Vedete dove si va a finire cambiando la Messa? Se si è potuto buttare per aria ciò che c’era di più sacro e inviolabile al mondo, si possono anche inventare “nuovi modelli di famiglia”, di sessualità, di accoppiamento… Tutto può evolversi, compresa la natura umana; tutto è dato culturale, storico, sociale, compresa la Legge di Dio e la sua interpretazione. Va tutto bene – ci dicono dalla sala-comandi: stiamo per schiantarci, ma basta convincersi che in realtà è un progresso. Che importa se la vita nella società moderna è diventata un incubo, un vicolo cieco, un enigma assurdo e senza soluzione…? A questo punto, «mangiamo e beviamo perché domani moriremo» (1 Cor 15, 32).

Hanno ragione loro, le pecore che vanno al macello distraendosi dal pensiero di ciò che le attende; a togliere loro qualsiasi scrupolo, ci pensa il capo.

No, noi non ci lasciamo ingannare da quest’enorme impostura. Noi volgiamo lo sguardo a Colui che è stato trafitto per i nostri peccati e che, mediante una sincera conversione di mente e di costumi, ci garantisce quella pace che sorpassa ogni intelligenza (Fil 4, 7).

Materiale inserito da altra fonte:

(** ** The calls on an open pool *)
Section PoolCalls.
Context (st st' : store) (swap : Pubkey) (p : SwapV1) (r : TradeDirection -> Account) (m : Mint).
Context (Hok : pool_ok st swap p r m).
Context (swap_key : Pubkey) (token_program : AccountInfo) (bump : Z).
Abbreviation with_context f :=
  (f hashv bytes_are_curve_point deserialize_rent rent_get rent realloc swap_program_id swap_key
     token_program).

(** [k] had [n] more tokens of the mint before, or [n] fewer if [n] is negative. *)
Definition paid (k mint : Pubkey) (n : Z) : Prop :=
  exists u u', has st k u /\ has st' k u' /\ a_mint u = mint /\ a_mint u' = mint /\
    amount u' = amount u - n.

Lemma pay_in source destination authority n d :
  wf_infos [source; destination; authority; token_program] -> is_u64 n ->
  key destination = reserve_key p d -> key source <> key destination ->
  with_context token_transfer source destination authority bump n st = Ok st' ->
  pool_ok st' swap p (with_reserve r d (amount (r d) + n)) m /\
  other_mints (reserve_mint p d) st st' /\ amount (r d) + n <= u64_max /\
  vouched [source; destination; authority; token_program] swap_key bump (key authority) /\
  paid (key source) (reserve_mint p d) n.
Proof.
  intros Hk Hn Hd Hne H.
  apply transfer_call in H as (Hst' & Hv & [[]|[_ [callee Hm]]]);
    [done| |apply (ok_store _ _ _ _ _ Hok)|done..].
  pose proof (moved_others _ _ _ _ _ _ Hm) as (a0 & Ha0 & Ho).
  destruct Hm as [a b a' Ha Hb Hm _ _ Hn' Hmax _ (Hm' & _ & _) _ _ Ha' Hb' Hf _ _ _ _].
  rewrite (has_inj _ _ _ _ Ha0 Ha) in Ho. rewrite Hd in *.
  rewrite (has_inj _ _ _ _ Hb (ok_reserve _ _ _ _ _ Hok d)) in *.
  pose proof (ok_mint _ _ _ _ _ Hok d) as Hmd. rewrite Hm, Hmd in *.
  split_and!; try done.
  - eapply reserve_changed; try done. intros j Hj.
    rewrite !elem_of_cons, elem_of_nil in Hj. destruct_or! Hj; subst; eauto.
  - eexists _, _. split_and!; [exact Ha|exact Ha'|congruence|cbn; congruence|done].
Qed.
(* ===== verification/SwapTheorems.v ===== *)
(** * Swap program: the guarantees

    The properties of the instructions of the swap program: an open pool stays
    open; a swap respects the limits of the user, moves exactly the amounts of
    its curve and does not lower the value of the reserves; deposits and
    withdrawals in both tokens do not dilute the shares; and initialization
    opens a pool. *)

From stdpp Require Import base gmap list fin_maps relations strings.
From Stdlib Require Import ZArith Lia.
From S2P Require Import Prelude Sdk Runtime KeyedAccount Message SystemProgram.
From S2P Require Import TokenState TokenInstruction TokenProcessor TokenStore TokenAuthority TokenSpec TokenEffects TokenLedger.
From S2P Require Import ProgramAddress TokenClient SwapMath SwapCurve SwapCurveProofs SwapRange SwapSingleProofs SwapState.
From S2P Require Import SwapProcessor SwapPool SwapSpec.

Section Guarantees.
Context (hashv : list (list Z) -> Hash).
Context (bytes_are_curve_point : Hash -> bool).
Context (deserialize_rent : list Z -> option Rent) (rent_get : program_result Rent).
Context (rent : Rent) (realloc : bool).
Context (swap_program_id : Pubkey).
Implicit Types (st : store) (accounts infos it : list AccountInfo).

Abbreviation with_context f :=
  (f hashv bytes_are_curve_point deserialize_rent rent_get rent realloc swap_program_id).

(** ** Instructions on an open pool *)
Ltac inv_checks :=
  inv_guards; try match goal with H : owner _ = swap_program_id |- _ => clear H end.

Abbreviation pool := (pool_ok hashv bytes_are_curve_point swap_program_id).

(** The reserve of a side, as the handlers read it. *)
Lemma read_reserve st swap p r m k d a :
  pool st swap p r m -> k = reserve_key p d -> has st k a -> a = r d.
Proof. intros Hok -> Ha. by eapply has_inj, (ok_reserve _ _ _ _ _ _ _ _ Hok). Qed.
Lemma read_shares st swap p r m k x : pool st swap p r m -> k = pool_mint p -> has st k x -> x = m.
Proof. intros Hok -> Ha. by eapply has_inj, (ok_shares _ _ _ _ _ _ _ _ Hok). Qed.

Lemma reserve_amount st swap p r m d : pool st swap p r m -> is_u64 (amount (r d)).
Proof.
  intros Hok. eapply wfa_amount, has_wf_account; [by eapply ok_store|].
  by eapply (ok_reserve _ _ _ _ _ _ _ _ Hok d).
Qed.
Lemma supply_range st swap p r m : pool st swap p r m -> is_u64 (supply m).
Proof.
  intros Hok. eapply wfm_supply, has_wf_mint; [by eapply ok_store|]. by eapply ok_shares.
Qed.
(* ===== verification/LendingState.v ===== *)
(** * Token lending: reserves and obligations

    Models [src/solana-program-library/token-lending/program/src/state]:
    [last_update.rs], [lending_market.rs], [reserve.rs] and [obligation.rs]; the
    operations of each type, with their errors.  The stored format is in
    [LendingPack]. *)

From stdpp Require Import base list.
From Stdlib Require Import ZArith Lia.
From S2P Require Import Prelude Sdk LendingMath.

(** ** Constants of [state/mod.rs] *)
Definition INITIAL_COLLATERAL_RATIO : Z := 1.
Definition INITIAL_COLLATERAL_RATE : Z := INITIAL_COLLATERAL_RATIO * WAD.
Definition PROGRAM_VERSION : Z := 1.
Definition UNINITIALIZED_VERSION : Z := 0.
(** [DEFAULT_TICKS_PER_SECOND / DEFAULT_TICKS_PER_SLOT * SECONDS_PER_DAY * 365] *)
Definition SLOTS_PER_YEAR : Z := 160 / 64 * 86400 * 365.
Definition STALE_AFTER_SLOTS_ELAPSED : Z := 1.
Definition LIQUIDATION_CLOSE_FACTOR : Z := 50.
Definition LIQUIDATION_CLOSE_AMOUNT : Z := 2.
Definition MAX_OBLIGATION_RESERVES : nat := 10.

(** ** When a record was last updated *)
Module LastUpdate.
Record t := { slot : Z; stale : bool }.
Definition new (slot : Z) : t := {| slot := slot; stale := true |}.
Definition slots_elapsed (self : t) (s : Z) : program_result Z :=
  ok_or (checked_sub s (slot self)) overflow.
Definition update_slot (s : Z) : t := {| slot := s; stale := false |}.
Definition mark_stale (self : t) : t := {| slot := slot self; stale := true |}.
(** The elapsed slots are computed only if the record is not marked. *)
Definition is_stale (self : t) (s : Z) : program_result bool :=
  if stale self then Ok true
  else n ← slots_elapsed self s; Ok (STALE_AFTER_SLOTS_ELAPSED <=? n).
End LastUpdate.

Noi lo troviamo vivo e, al tempo stesso, in stato di perpetua immolazione su ogni altare sul quale si rinnovi il santo Sacrificio; noi attingiamo senza sosta a questa fonte di purificazione e di santificazione che ringiovanisce continuamente il nostro cuore.

Chi potrà mai descrivere la gioia celeste di un peccatore perdonato e trasformato dalla grazia la cui anima è incessantemente lavata dal Sangue prezioso del Redentore? Gioia, gioia, gioia, torrenti di lacrime di gioia per questo amore inconcepibile, così eccelso e così vicino…

Venite alla sorgente della gioia, voi tutti che siete affaticati e oppressi, che avete fame di verità e di bene, che morite di sete ad un passo dal fiume della vita… Il Figlio di Dio vi aspetta da tempo immemorabile per donarvi la vita senza fine, un’eterna giovinezza.





 

Fraternamente CaterinaLD

"Siamo mendicanti e chiediamo agli altri anche le loro idee, come la staffetta della posta che riceve il documento dalle mani di uno e poi corre per darlo ad un altro. Faccio una timida parafrasi delle parole di chi ci ha preceduto nel cammino della fede, per annunciarle ad altri."